"Thermodynamics is a branch of physics that deals with heat, work, and temperature, and their relation to energy, entropy, and the physical properties of matter and radiation."
The study of heat and energy transfer in materials and how it relates to the behavior and properties of materials.
Basic concepts in thermodynamics: This includes the study of energy, work, heat, and the laws of thermodynamics. Topics covered include internal energy, enthalpy, entropy, and specific heat.
Thermodynamic systems: This includes the study of different types of thermodynamic systems, such as open, closed, and isolated systems. Topics covered include state functions, state variables, and state diagrams.
Equations of state: This includes the study of equations of state such as the ideal gas law, van der Waals equation, and the compressibility factor equation. Topics covered include the relationship between pressure, temperature, and volume.
Heat and power cycles: This includes the study of heat engines, refrigerators, and heat pumps. Topics covered include Carnot cycles, Rankine cycles, Brayton cycles, and vapor compression cycles.
Phase diagrams and phase equilibria: This includes the study of the behavior of solid, liquid, and gaseous materials. Topics covered include phase transitions, phase diagrams, and thermodynamic equilibrium.
Chemical thermodynamics: This includes the study of chemical reactions and their thermodynamic properties. Topics covered include Gibbs free energy, enthalpy, and entropy of chemical reactions.

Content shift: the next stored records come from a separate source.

Lemma Date_toISOString_round_trip_witness :
  valid_time (DateValue {| DateValue := Int 1692489600000 |}) ∧
  ∃ t s, DateValue {| DateValue := Int 1692489600000 |} = Int t ∧
         Date_toISOString {| DateValue := Int 1692489600000 |} = Normal s ∧
         parse_ISO_string s = Some t ∧
         ∀ d', valid_time (DateValue d') → Date_toISOString d' = Normal s →
               DateValue d' = DateValue {| DateValue := Int 1692489600000 |}.
Proof.
  assert (Hvalid : valid_time (DateValue {| DateValue := Int 1692489600000 |}))
    by (eexists; split; [reflexivity | simpl; lia]).
  split; [exact Hvalid|].
  exact (Date_toISOString_round_trip _ Hvalid).
Defined.

Lemma fields_Day t t' :
  Day t = Day t' →
  YearFromTime t = YearFromTime t' ∧ MonthFromTime t = MonthFromTime t'
  ∧ DateFromTime t = DateFromTime t'.
Proof.
  intros E. pose proof (YearFromTime_Day _ _ E) as Ey.
  assert (Ed : DayWithinYear t = DayWithinYear t')
    by (unfold DayWithinYear; by rewrite E, Ey).
  assert (El : InLeapYear t = InLeapYear t')
    by (unfold InLeapYear; by rewrite Ey).
  assert (Em : MonthFromTime t = MonthFromTime t')
    by (unfold MonthFromTime; by rewrite Ed, El).
  split; [done|]. split; [done|].
  unfold DateFromTime. by rewrite Em, Ed, El.
Qed.

(** X10: the date the page displays is the calendar day of the local time
    of the machine that builds the site.  For a date at midnight UTC, which
    a date without a time is, the [datetime] attribute has the day of the
    date; a machine at or east of UTC displays that day and a machine west
    of UTC the day before. *)
Theorem formattedDate_follows_time_zone machine h p d t :
  document_at h p = Some d →
  DateValue (date (frontmatter d)) = Int t →
  (Z.abs t ≤ 8640000000000000)%Z →
  TimeWithinDay t = 0%Z →
  ∃ item,
    renderPost machine p h = (Normal item, h) ∧
    datetime item = ISO_string t ∧
    ((0 ≤ LocalTZA machine t < msPerDay)%Z →
     formattedDate item
     = en_us_date machine (YearFromTime t) (MonthFromTime t) (DateFromTime t)) ∧
    ((- msPerDay ≤ LocalTZA machine t < 0)%Z →
     formattedDate item
     = en_us_date machine (YearFromTime (t - msPerDay))
         (MonthFromTime (t - msPerDay)) (DateFromTime (t - msPerDay))).
Proof.
  intros Hd Et Ht Hmid. exists (item_for machine d t).
  split; [by rewrite (renderPost_run machine h p d Hd), Et|].
  split; [done|].
  unfold item_for, formattedDate, Date_toLocaleDateString, Date_new. simpl.
  rewrite Et. simpl.
  destruct (Z.ltb_spec 8640000000000000%Z (Z.abs t)); [lia|].
  unfold TimeWithinDay, msPerDay in *. split; intros Hoff.
  - destruct (fields_Day (t + LocalTZA machine t) t) as (-> & -> & ->); [|done].
    unfold Day, msPerDay. generalize dependent (LocalTZA machine t).
    intros off Hoff. Z.div_mod_to_equations. lia.
  - destruct (fields_Day (t + LocalTZA machine t) (t - 86400000))
      as (-> & -> & ->); [|done].
    unfold Day, msPerDay. generalize dependent (LocalTZA machine t).
    intros off Hoff. Z.div_mod_to_equations. lia.
Qed.

Lemma formattedDate_follows_time_zone_witness :
  document_at MoreExamples.example_external 0
  = Some {| slug := "elsewhere";
            frontmatter := {|
              title := "A talk"; description := "";
              date := {| DateValue := Int 1692489600000 |};
              external := true; draft := Undefined; ogImagePath := None;
              url := Some "https://example.org/talk" |};
            body := "" |} ∧
  (Z.abs 1692489600000 ≤ 8640000000000000)%Z ∧
  TimeWithinDay 1692489600000 = 0%Z ∧
  ∃ item,
    renderPost MoreExamples.western_machine 0 MoreExamples.example_external
    = (Normal item, MoreExamples.example_external) ∧
    datetime item = ISO_string 1692489600000 ∧
    ((0 ≤ LocalTZA MoreExamples.western_machine 1692489600000 < msPerDay)%Z →
     formattedDate item
     = en_us_date MoreExamples.western_machine (YearFromTime 1692489600000)
         (MonthFromTime 1692489600000) (DateFromTime 1692489600000)) ∧
    ((- msPerDay ≤ LocalTZA MoreExamples.western_machine 1692489600000 < 0)%Z →
     formattedDate item
     = en_us_date MoreExamples.western_machine
         (YearFromTime (1692489600000 - msPerDay))
         (MonthFromTime (1692489600000 - msPerDay))
         (DateFromTime (1692489600000 - msPerDay))).
Proof.
  assert (Ht : (Z.abs 1692489600000 ≤ 8640000000000000)%Z) by (simpl; lia).
  split; [reflexivity|]. split; [exact Ht|]. split; [reflexivity|].
  exact (formattedDate_follows_time_zone MoreExamples.western_machine
           MoreExamples.example_external 0 _ 1692489600000
           eq_refl eq_refl Ht eq_refl).
Defined.

(** The post of 2023-08-20 on a machine five hours west of UTC. *)
Example formattedDate_western :
  let item := item_for MoreExamples.western_machine
                {| slug := "a-simple-crud-api-in-rust";
                   frontmatter := {|
                     title := "A Simple CRUD API in Rust"; description := "";
                     date := {| DateValue := Int 1692489600000 |};
                     external := false; draft := Undefined;
                     ogImagePath := None; url := None |};
                   body := "" |} 1692489600000 in
  datetime item = "2023-08-20T00:00:00.000Z"%string
  ∧ formattedDate item = "Aug 19, 2023"%string.
Proof. split; reflexivity. Qed.
Definition no_attribute (v : pyval) (attr : string) : exn :=
  AttributeError ("'" +:+ type_name v +:+ "' object has no attribute '" +:+ attr +:+ "'").

Abbreviation dict := (gmap string pyval).

(** [d.get(k)] and [d.get(k, dflt)]. *)
Definition dict_get (d : dict) (k : string) : pyval := default PNone (d !! k).
Definition dict_get_default (d : dict) (k : string) (dflt : pyval) : pyval :=
  default dflt (d !! k).

(** ** Device classes *)

Inductive FanSpeed : Type := OFF | LOW | MEDIUM | HIGH.

Definition FanSpeed_value (v : FanSpeed) : string :=
  match v with OFF => "off" | LOW => "low" | MEDIUM => "medium" | HIGH => "high" end.

Definition FanSpeed_members : list string := ["OFF"; "LOW"; "MEDIUM"; "HIGH"].

Definition N_list_eqb (a b : list N) : bool := bool_decide (a = b).

(** [FanSpeed[name]]; [None] stands for the [KeyError]. *)
Definition FanSpeed_getitem (name : list N) : option FanSpeed :=
  if N_list_eqb name (codes "OFF") then Some OFF
  else if N_list_eqb name (codes "LOW") then Some LOW
  else if N_list_eqb name (codes "MEDIUM") then Some MEDIUM
  else if N_list_eqb name (codes "HIGH") then Some HIGH
  else None.

Module Light.
Record t : Type := mk { state : bool }.
Definition init : t := {| state := false |}.
End Light.

Module Fan.
Record t : Type := mk { speed : FanSpeed }.
Definition init : t := {| speed := OFF |}.
End Fan.

Module Thermostat.
Record t : Type := mk { temperature : Z; state : bool }.
Definition init : t := {| temperature := 22; state := false |}.
End Thermostat.

Record SmartHome : Type := mkHome {
  light : Light.t;
  fan : Fan.t;
  thermostat : Thermostat.t
}.

(** [SmartHome.__init__] *)
Definition SmartHome_init : SmartHome :=
  {| light := Light.init; fan := Fan.init; thermostat := Thermostat.init |}.

(** [SmartHome.get_status]: a dict literal, kept in insertion order. *)
Definition get_status (self : SmartHome) : list (string * string) :=
  [ ("light", if Light.state (light self) then "ON" else "OFF");
    ("fan", FanSpeed_value (Fan.speed (fan self)));
    ("thermostat",
       pretty (Thermostat.temperature (thermostat self)) +:+ degree +:+ "C ("
       +:+ (if Thermostat.state (thermostat self) then "ON" else "OFF") +:+ ")") ].

(** ** The state-and-exception monad of [handle_command]

    A [World] is what the loop of [handle_command] can see change: the
    [home] object, mutated in place, and the local list [responses]. *)

Record World : Type := mkWorld { home : SmartHome; responses : list string }.

Definition M (A : Type) : Type := World -> result A * World.

Definition ret {A : Type} (a : A) : M A := fun w => (Return a, w).

Definition bind {A B : Type} (m : M A) (k : A -> M B) : M B :=
  fun w =>
    match m w with
    | (Return a, w') => k a w'
    | (Raise e, w') => (Raise e, w')
    end.

Definition raise {A : Type} (e : exn) : M A := fun w => (Raise e, w).

Definition lift {A : Type} (r : result A) : M A := fun w => (r, w).

(** [try: m except Exception as e: h e] *)
Definition try_except (m : M unit) (h : exn -> M unit) : M unit :=
  fun w =>
    match m w with
    | (Return u, w') => (Return u, w')
    | (Raise e, w') => h e w'
    end.

Declare Scope py_scope.
Delimit Scope py_scope with py.
Notation "x <- m ;; k" := (bind m (fun x => k))
  (at level 100, m at next level, right associativity) : py_scope.
Notation "m ;;; k" := (bind m (fun _ => k))
  (at level 100, right associativity) : py_scope.

Definition get_home : M SmartHome := fun w => (Return (home w), w).

Definition set_home (f : SmartHome -> SmartHome) : M unit :=
  fun w => (Return tt, {| home := f (home w); responses := responses w |}).

(** [responses.append(r)] *)
Definition append (r : string) : M unit :=
  fun w => (Return tt, {| home := home w; responses := responses w ++ [r] |}).

(** [home.light.state = b] *)
Definition set_light_state (b : bool) : M unit :=
  set_home (fun h => {| light := {| Light.state := b |};
                        fan := fan h; thermostat := thermostat h |}).

(** [home.fan.speed = v] *)
Definition set_fan_speed (v : FanSpeed) : M unit :=
  set_home (fun h => {| light := light h;
                        fan := {| Fan.speed := v |}; thermostat := thermostat h |}).

(** [home.thermostat.temperature = t] *)
Definition set_thermostat_temperature (t : Z) : M unit :=
  set_home (fun h => {| light := light h; fan := fan h;
                        thermostat := {| Thermostat.temperature := t;
                                         Thermostat.state := Thermostat.state (thermostat h) |} |}).

(** [home.thermostat.state = b] *)
Definition set_thermostat_state (b : bool) : M unit :=
  set_home (fun h => {| light := light h; fan := fan h;
                        thermostat := {| Thermostat.temperature := Thermostat.temperature (thermostat h);
                                         Thermostat.state := b |} |}).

Statistical thermodynamics: This includes the study of the relationship between microscopic and macroscopic properties of materials. Topics covered include the Boltzmann distribution, partition functions, and the Maxwell-Boltzmann distribution.
Thermodynamics of materials: This includes the study of the thermodynamic properties of materials, such as thermal conductivity, heat capacity, and phase stability. Topics covered include material properties and the role of thermodynamics in a variety of applications such as materials science and engineering.
Applications of thermodynamics: This includes the study of thermodynamics in different fields such as engineering design, chemistry, physics, and materials science. Topics covered include various applications such as combustion, boiling, and phase transitions in materials.
Thermodynamic modeling and simulation: This includes the study of computer modeling and simulation of thermodynamic systems. Topics covered include simulation techniques, equation of state models, Gibbs energy minimization, and free energy calculations.
Classical Thermodynamics: This is the most well-known and fundamental branch of thermodynamics, it outlines the relation of heat, energy, and work.
Statistical Thermodynamics: This deals with the study of how the macroscopic properties of a material can be related to its microscopic properties.
Equilibrium Thermodynamics: As the name suggests, it deals with the thermodynamics of materials in equilibrium states.
Non-equilibrium Thermodynamics: This branch deals with the thermodynamics of materials far from equilibrium.
Chemical Thermodynamics: This evaluates the behavior of chemical reactions, including the heat associated with a chemical reaction.
Quantum Thermodynamics: It analyses the behavior of thermodynamic systems in the quantum domain.
Geometrical Thermodynamics: This focuses on the geometrical analogs of thermodynamics principles.
Informational Thermodynamics: It examines the relation between thermodynamics and information science.
Black Hole Thermodynamics: It concerns the thermodynamics of black holes and the relationship between heat and gravity.
Biological thermodynamics: In this branch, the thermodynamic principles are applied to living and biological systems.
"The behavior of these quantities is governed by the four laws of thermodynamics which convey a quantitative description using measurable macroscopic physical quantities."
"The behavior of these quantities may be explained in terms of microscopic constituents by statistical mechanics."
"Thermodynamics applies to a wide variety of topics in science and engineering, especially physical chemistry, biochemistry, chemical engineering, and mechanical engineering, but also in other complex fields such as meteorology."
"Historically, thermodynamics developed out of a desire to increase the efficiency of early steam engines."
"French physicist Sadi Carnot (1824) who believed that engine efficiency was the key that could help France win the Napoleonic Wars."
"Scots-Irish physicist Lord Kelvin was the first to formulate a concise definition of thermodynamics in 1854."
"German physicist and mathematician Rudolf Clausius restated Carnot's principle known as the Carnot cycle and gave the theory of heat a truer and sounder basis."
"His most important paper, 'On the Moving Force of Heat,' published in 1850, first stated the second law of thermodynamics."
"In 1865 he introduced the concept of entropy."
"In 1870 he introduced the virial theorem, which applied to heat."
"The initial application of thermodynamics to mechanical heat engines was quickly extended to the study of chemical compounds and chemical reactions."
"Chemical thermodynamics studies the nature of the role of entropy in the process of chemical reactions."
"Statistical thermodynamics, or statistical mechanics, concerns itself with statistical predictions of the collective motion of particles from their microscopic behavior."
"In 1909, Constantin Carathéodory presented a purely mathematical approach in an axiomatic formulation, a description often referred to as geometrical thermodynamics."